Nossa homenagem ao nosso querido Chaves

Que bonita a sua roupa,
Que roupinha mucho louca,
Nela é tudo remendado,
Não vale nenhum centavo,
Mas agrada a quem olhar!

O comediante Roberto Gómez Bolaños, criador do Chaves e Chapolin, morreu na tarde de sexta-feira 28 de novembro de 2014 de parada cardíaca, aos 85 anos. A morte do ator e escritor foi confirmada pela emissora mexicana Televisa, que interrompeu a programação para exibir um especial com os melhores momentos da carreira do humorista.

Bolaños vivia isolado em Cancún, cidade litorânea do México, com a mulher, Florinda Meza, a Dona Florinda da série Chaves. O comediante tinha problemas respiratórios e de locomoção, e estava desde o final do ano passado respirando com um cilindro de oxigênio.

Nascido em 21 de fevereiro de 1929, Bolaños começou a carreira artística em 1953, como redator publicitário para rádio e TV. Redigiu para a dupla de humoristas Viruta e Capulina (Marco Antonio Campos e Gaspar Henaine) antes de ter o seu próprio programa.

O cineasta mexicano Agustín P. Delgado apelidou Bolaños de Chespirito, alusão ao escritor inglês William Shakespeare (1564-1616).

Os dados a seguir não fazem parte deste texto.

(** C5: [FindAll] on a slice of pointers passes over the nil slots: the count
    still is the number of matches obtained, match [j] is written to the
    struct behind slot [j] whenever that slot is not nil, whatever slots
    before it are nil, and no struct other than those behind the non-nil
    slots below the count is touched, so the match at the position of a nil
    slot is written nowhere. *)
Theorem FindAll_skips_nil_slots
    patternTemplate t fields r s slice (h : Heap) :
  cell_has_type t fields →
  Compile patternTemplate (VStruct t fields) = Ok r →
  slots_ready r h slice →
  slots_distinct slice →
  ∃ h',
    FindAll r s (VSlice (TPtr (TStruct t)) slice) h =
      (Returned (length (FindAllStringSubmatch (pattern r) s
                           (Z.of_nat (length slice)))), h') ∧
    (∀ j p submatches,
       slice !! j = Some (EPtr (Some p)) →
       FindAllStringSubmatch (pattern r) s (Z.of_nat (length slice)) !! j
         = Some submatches →
       h' !! p = Some (resolvedFields r submatches)) ∧
    (∀ q,
       (∀ j e, j < length (FindAllStringSubmatch (pattern r) s
                             (Z.of_nat (length slice))) →
               slice !! j = Some e → slot_target e ≠ Some q) →
       h' !! q = h !! q).
Proof.
  intros Hcg Hc Hs Hd.
  pose proof (Compile_matcher_for _ _ _ _ Hcg Hc) as Hm.
  destruct (FindAll_spec t r s (TPtr (TStruct t)) slice h Hm (or_intror eq_refl) Hs)
    as [Hle ->].
  eexists. split; [done|]. split.
  - intros j p sub Hj Hsub.
    apply (writeSubmatches_lookup_slot r slice _ 0 h j _ p sub Hd Hj eq_refl); [lia|].
    by rewrite Nat.sub_0_r.
  - intros q Hq. apply writeSubmatches_lookup_other.
    intros j e Hj. apply Hq. lia.
Qed.

(** C7 (as amended): for a schema whose fields all pass the checks (exported
    string fields with a non-empty sub-pattern that compiles alone), if the
    template can be filled with the wrapped fields and the composite pattern
    compiles, [Compile] succeeds, and its index map is the result of the scan
    of the group names of the compiled pattern in order: a field whose name
    is among the group names is mapped to the ascending list of all positions
    carrying its name, which is not empty, and a field whose name is not
    among them has no entry. *)
Theorem Compile_indexes_group_names
    patternTemplate t fields dest names composite re :
  Forall2 field_accepted (type_fields t) fields →
  wrapFields (type_fields t) fields = Ok (dest, names) →
  fillPatternTemplate patternTemplate (VStruct t dest) = Ok composite →
  regexp_Compile composite = Ok re →
  ∃ r,
    Compile patternTemplate (VStruct t fields) = Ok r ∧
    pattern r = re ∧
    captureGroups r = VStruct t dest ∧
    ∀ f, f ∈ type_fields t →
      (Name f ∈ SubexpNames re →
       submatchIndicesByFieldName r !! Name f
         = Some (positionsOf (Name f) 0 (SubexpNames re)) ∧
       positionsOf (Name f) 0 (SubexpNames re) ≠ [] ∧
       StronglySorted lt (positionsOf (Name f) 0 (SubexpNames re))) ∧
      (Name f ∉ SubexpNames re →
       submatchIndicesByFieldName r !! Name f = None).
Proof.
  intros Hacc Hw Hfill Hre.
  pose proof (wrapFields_Ok _ _ _ _ (eq_sym (Forall2_length _ _ _ Hacc)) Hw)
    as (_ & Hnames & _).
  eexists. split.
  { unfold Compile. cbn [reflect_TypeOf type_Kind wrapFieldsInCaptureGroups].
    destruct (decide (Struct ≠ Struct)); [done|].
    rewrite Hw. simpl. rewrite Hfill. simpl. by rewrite Hre. }
  simpl. split; [done|]. split; [done|].
  intros f Hf.
  assert (Name f ∈ names) as Hin.
  { rewrite Hnames. apply list_elem_of_fmap. by exists f. }
  rewrite indexSubmatches_lookup, lookup_empty.
  destruct (decide (Name f ∈ names)); [|done].
  split.
  - intros Hsub. pose proof (positionsOf_nonempty (Name f) 0 _ Hsub) as Hne.
    split; [|split; [done|apply positionsOf_ascending]].
    by destruct (positionsOf (Name f) 0 (SubexpNames re)).
  - intros Hsub. by rewrite (positionsOf_empty (Name f) 0 _ Hsub).
Qed.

Chapolin Colorado estreou em 1970 e Chaves em 1971, ainda como quadros do programa Chespirito. As séries bateram recordes de audiência e viraram programas próprios em 1973. A Televisa tentou contratar Bolaños, mas após a recusa do comediante decidiu comprar a emissora TIM (Televisión Independiente de México) onde ele trabalhava e ampliar a rede.

Os programas de ​Chespirito ficaram no ar durante quase 30 anos ininterruptos no México, e saíram do ar em 1995. Nos anos 1980, O Empresario e apresentador Silvio Santos comprou novelas mexicanas da Televisa e recebeu Chaves e Chapolin como “brinde”. As séries estrearam no SBT em 1984 e estão até hoje no ar, com até 10 pontos no Ibope da Grande São Paulo.

O mexicano que com sua sabedoria e talento soube ensinar toda uma geração acerca da simplicidade, amizade, humildade e mostrou uma triste realidade que existe não só em nosso país ou no México terra do Chaves, mas em todo o mundo, que são os meninos de rua, Meninos estes que também são seres humanos, como qualquer um de nós, mas que muitas vezes passam desapercebidos por nós.

Se você é jovem ainda, jovem ainda, jovem ainda,
Amanhã velho será, velho será, velho será!
A menos que o coração, que o coração sustente
A juventude, que nunca morrerá!

Obrigado Chaves por ter feito parte de nossa infância e de milhões de crianças.